Soroush Kouhi, University of Rhode Island, Department of Ocean Engineering, Narragansett, United States and M Reza Hashemi, University of Rhode Island, Department of Ocean Engineering and Graduate School of Oceanography, Narragansett, RI, United States
Abstract:
Storm surge models are commonly used to assess the impacts of tropical or extra-tropical storms on coastal zone .Further, evaluating the effect of the projected sea level rise (SLR) on storm surge is necessary for the safe design and risk assessment of coastal structures. While linear superposition, or adding projected SLR to simulated storm surge is a common and efficient method, it can lead to inaccuracies.

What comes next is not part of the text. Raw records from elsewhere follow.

(** [std::sort] by name. *)
Definition dirent_le (a b : dirent) : Prop := name_le (d_name a) (d_name b) = true.
#[export] Instance dirent_le_dec a b : Decision (dirent_le a b).
Proof. unfold dirent_le. apply _. Defined.

(** The entries the loop skips: neither file nor directory, or hidden (the long
    name attribute 0x0F apart). *)
Definition skipped (d : dirent) : bool :=
  (negb (d_dir d) && negb (d_file d))
  || (negb (Z.land (d_attrib d) 0x0F =? 0x0F) && negb (Z.land (d_attrib d) 0x02 =? 0)).

(** The loop of [fs_list], at entry [i] with [io] entries skipped. *)
Fixpoint list_loop (entries : list dirent) (i io : Z) (t : gmap Z bytes) : gmap Z bytes :=
  match entries with
  | [] => t
  | d :: entries =>
      if skipped d then list_loop entries (i + 1) (io + 1) t
      else list_loop entries (i + 1) io (<[i - io := d_name d]> t)
  end.

Section Fs.
Variable errno : Z.

Definition fs_list (path : bytes) (d : dirent) (ls : list dirent) : fs_result (gmap Z bytes) :=
  if d_dir d then Ok (list_loop (merge_sort dirent_le ls) 0 0 ∅)
  else Err (cstr path) (bytes_of_string "Not a directory") errno.

Definition fs_exists (d : dirent) : bool := d_valid d.
Definition fs_isDir (d : dirent) : bool := d_dir d.
Definition fs_isReadOnly (path : bytes) : bool := true.
Definition fs_getDrive : bytes := bytes_of_string "hdd".
Definition fs_getSize (path : bytes) (d : dirent) : fs_result Z :=
  if d_file d then Ok (d_size d)
  else if d_dir d then Ok 0
  else Err (cstr path) (bytes_of_string "No such file") errno.
Definition fs_getFreeSpace : Z := 100000000.
Definition fs_find : gmap Z bytes := ∅.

Alternatively, a new model can be developed in which bathymetry and/or boundary conditions are changed due to projected SLR (i.e., nonlinear approach) which needs additional effort. Here, after a brief theoretical analysis using governing equations of storm surge, we compared the linear and nonlinear approaches in a number of idealized and realistic case studies. The idealized cases included bay, estuary, and channel geometries. Also, two realistic case studies were conducted: Narragansett Bay (RI, USA) and Long Island Sound (CT, USA). Results showed that for the idealized cases with variable depths, in general, linear superposition of SLR and storm surge was conservative compared to the nonlinear approach. The simulated surge from the Narragansett Bay simulation confirmed the outcome of idealized cases showing linear assumption was conservative up to 10%. The Long Island Sound model behavior was also consistent to the estuary idealized case with a constant depth. In general, based on the results of this research, a difference of up 10% in estimation of storm surge was predicted comparing the linear and nonlinear approaches. In conclusion, the geometry of water body (i.e., Bay vs Estuary) and the bathymetry of a region are key factors leading to discrepancies between linear and nonlinear approaches.